En el Partido Socialista casi todo lo que ocurre últimamente es disparatado. Todo se le hace grande, menos el grado de aceptación de la ciudadanía, cada vez más pequeño. Un disparate fue todo aquello que rodeó al Comité Federal del 1 de octubre, incluida la renuncia de Pedro Sánchez al acta de diputado, injustificable si pensaba presentarse a la reelección. Ahora hay un secretario general que no es diputado pudiendo serlo. “Dimitió por coherencia”, se dice. ¿Pero, de verdad hubo algo coherente en aquel esperpento?
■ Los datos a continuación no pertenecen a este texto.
Lemma eliminate_from_spec (s : positions) (j : nat) :
  let O := λ k, register_offset_ s !!! k in let L := left_registers_ s in
  edges_ok L O → length (backup_registers_ s) = n → j ∈ ex !!! i → O i < O j →
  ∃ N v, (∀ k, k ∈ N → root_of O j k) ∧
    let L' := <[j := (L !!! j ∪ N) ∖ {[i]}]> L in
    eliminate_from sz ex i s j = Ret (set_visit v (set_left L' (set_backup
        (<[j := backup_registers_ s !!! j ∪ (N ∖ L !!! j)]> (backup_registers_ s))
        (if decide (i ∈ L !!! j) then {[j]} ∪ backup_register_behind_i_ s else backup_register_behind_i_ s) s))) ∧
    ∀ a, a ∈ ex !!! j → a ≠ i → O a < O j → tc (edge_avoid L') a j.
Proof.
  intros O L HL HB Hj Hlt. destruct (Hex i j Hj) as (_ & Hjn & _ & Hij).
  unfold eliminate_from, total_register_num_. rewrite (proj2 (Z.ltb_lt _ _)) by done.
  destruct (visit_all (register_offset_ s) L j HL) as (v & E & F & Hle). fold L. rewrite E. cbn [obind].
  destruct (relate_spec v j (elements (ex !!! j)) L (backup_registers_ s)) as (N & HN & EN);
    [by rewrite (proj1 HL)|by rewrite HB|].
  rewrite EN. exists N, v. rewrite list_lookup_total_insert_eq by (by rewrite (proj1 HL)).
  assert (HNr : ∀ k, k ∈ N → root_of O j k).
  { intros k [Hk%elem_of_elements Ek]%HN. destruct (Hex j k Hk) as (_ & Hkn & _). destruct F as [_ F].
    assert (Em : map (mark_left ex (register_offset_ s) j) (seq 0 n) !!! k = mark_left ex (register_offset_ s) j k)
      by by apply map_seq_total.
    assert (Hm : mark_left ex (register_offset_ s) j k = 1 ∨ mark_left ex (register_offset_ s) j k = 0).
    { unfold mark_left, Exclude. rewrite bool_decide_true by by apply (Hex j k). destruct (_ <? _); auto. }
    destruct (F k) as [E1|[(_ & E1 & Hki)|[E1 _]]]; rewrite ?Em in *; [lia| |lia].
    split_and!; [done| |done]. destruct Hm as [Hm|]; [|lia]. by apply mark_left_cases in Hm as [? _]. }
  split; [done|]. cbv zeta. split.
  - case_bool_decide as Hin.
    + rewrite decide_True by (apply elem_of_union in Hin as [?|?%HNr]; [done|by destruct H as (_ & _ & ?)]).
      unfold del_from. rewrite list_insert_insert_eq, list_lookup_total_insert_eq by (by rewrite (proj1 HL)). done.
    + rewrite decide_False by set_solver. replace ((L !!! j ∪ N) ∖ {[i]}) with (L !!! j ∪ N) by set_solver. done.
  - set (L' := <[j := (L !!! j ∪ N) ∖ {[i]}]> L).
    assert (Hgrow : ∀ a b, edge_avoid L a b → edge_avoid L' a b).
    { intros a b (Hab & Ha & Hb). split_and!; [|done|done]. unfold L'.
      destruct (insert_total_cases L j b ((L !!! j ∪ N) ∖ {[i]})) as [->|[-> ->]]; [done|set_solver]. }
    intros a. remember (Z.to_nat (O j - O a)) as d eqn:Ed. revert a Ed.
    induction d as [d IH] using lt_wf_ind. intros a -> Ha Hai Haj.
    destruct (Hex j a Ha) as (_ & Han & _). destruct F as [_ F].
    pose proof (Hle a Ha Hai Haj) as Hva.
    assert (Em : map (mark_left ex (register_offset_ s) j) (seq 0 n) !!! a = 1).
    { rewrite map_seq_total by done. by apply mark_left_cases. }
    destruct (F a) as [E1|[(_ & E1 & _)|[E1 Hr]]]; rewrite ?Em in *; [lia| |].
    + apply tc_once. split_and!; [|done|by intros ->]. unfold L'.
      rewrite list_lookup_total_insert_eq by (by rewrite (proj1 HL)).
      assert (a ∈ N) by (apply HN; split; [by apply elem_of_elements|done]). set_solver.
    + destruct (Hr Hai) as (r & (Hr1 & Hr2 & Hr3) & Htc). apply tc_trans with r.
      * eapply tc_mono; [|exact Htc]. exact Hgrow.
      * pose proof (tc_lt L O a r HL (avoid_edge _ _ _ Htc)). eapply IH; [|done|done|done|done]. lia.
Qed.
(** What the loop over the registers alive with [i] leaves; [D] are those visited. *)
Record eliminated (s : positions) (D : list nat) (s' : positions) : Prop := {
  el_off : register_offset_ s' = register_offset_ s;
  el_order : order_ s' = order_ s;
  el_backup : length (backup_registers_ s') = n;
  el_edges : edges_ok (left_registers_ s') (λ k, register_offset_ s !!! k);
  el_i : left_registers_ s' !!! i = left_registers_ s !!! i ∧ backup_registers_ s' !!! i = left_registers_ s !!! i;
  el_done : ∀ m, m ∈ D → register_offset_ s !!! i < register_offset_ s !!! m →
    ∃ N : gset nat, (∀ k, k ∈ N → root_of (λ k, register_offset_ s !!! k) m k) ∧
      left_registers_ s' !!! m = (left_registers_ s !!! m ∪ N) ∖ {[i]} ∧
      backup_registers_ s' !!! m = N ∖ left_registers_ s !!! m ∧
      ∀ a, a ∈ ex !!! m → a ≠ i → register_offset_ s !!! a < register_offset_ s !!! m →
        tc (edge_avoid (left_registers_ s')) a m;
  el_rest : ∀ m, m ≠ i → ¬ (m ∈ D ∧ register_offset_ s !!! i < register_offset_ s !!! m) →
    left_registers_ s' !!! m = left_registers_ s !!! m ∧ backup_registers_ s' !!! m = ∅;
  el_behind : ∀ m, m ∈ backup_register_behind_i_ s' ↔ m ∈ D ∧ i ∈ left_registers_ s !!! m;
}.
Igualmente disparatado es todo lo que ha rodeado al proceso de primarias. La americanización de las primarias era una de las pocas cosas que faltaban por ver en el PSOE. ¿El Partido Socialista podía permitirse este dispendio económico y humano y este encono personal entre compañeros? Han convertido las primarias en una campaña electoral con rasgos similares a unas elecciones generales.
Y disparatada ha sido la noche ‘electoral’ del domingo, incluida la salida triunfal al balcón de Pedro Sánchez. ¿Qué victoria se celebraba? ¿Que la voluntad de la mitad del partido se había impuesto sobre la otra mitad? Pírrica victoria. El PSOE puede tener –de hecho, tiene- un problema interno. Pero no es ese ‘el problema’ del PSOE. El problema del PSOE es de más largo alcance y tiene tres vertientes:
La primera, que es un partido con escaso dinamismo social. Según el CIS, su electorado es cada vez más viejo y con menos estudios. La edad media de sus electores es de 55 años (43, los de Podemos) y es, junto al PP, el que menos estudiantes y más jubilados tiene entre sus potenciales votantes. El 40% de sus electores (12 puntos más que la media) solamente tienen estudios primarios. Preguntados por el CIS por los motivos de su voto, un 37% de los votantes del PSOE responden que su principal razón es… ¡porque siempre le votan! Pan para hoy y hambre para mañana.
La segunda, que es un partido que cada día se desprende de una porción de su militancia sin que nadie haga nada por remediarlo. Desde enero de 2009 ha perdido 50.000 militantes. Entonces había 236.572. En 2011, 217.000. En 2014, 198.000. Pedro Sánchez dejó al partido con 186.000, PSC y Juventudes incluidos. Con la afiliación apresurada de las primarias, los electores han sido 187.949.
Y la tercera, que es un partido que electoralmente va a menos. En las elecciones generales de 2004 consiguió 11,02 millones de votos y 164 escaños. Cuatro años después, 11,28 millones y 169 diputados. En 2011, con Rubalcaba, se quedó en 7,00 millones y 121 diputados. Sánchez empeoró aún más el panorama: 5,54 millones en 2015 y 90 escaños y 5,44 millones en 2016 y 85 escaños. Ante unas terceras elecciones –como muchos deseaban- los sondeos vaticinaban un panorama aterrador.
Desde el domingo Pedro Sánchez está dotado de la legitimidad que antes cree que no tenía. Me parece bien que sus partidarios estén exultantes, como seguramente estarían los de Susana Díaz o Patxi López si éstos se hubieran alzado con el triunfo. No está en mi ánimo aguar la fiesta a nadie, pero que no se olvide que esa euforia puede ser tan efímera como el tiempo que se tarda en comparecer de nuevo ante las urnas. A Hamon, en Francia, la euforia le duró seis semanas.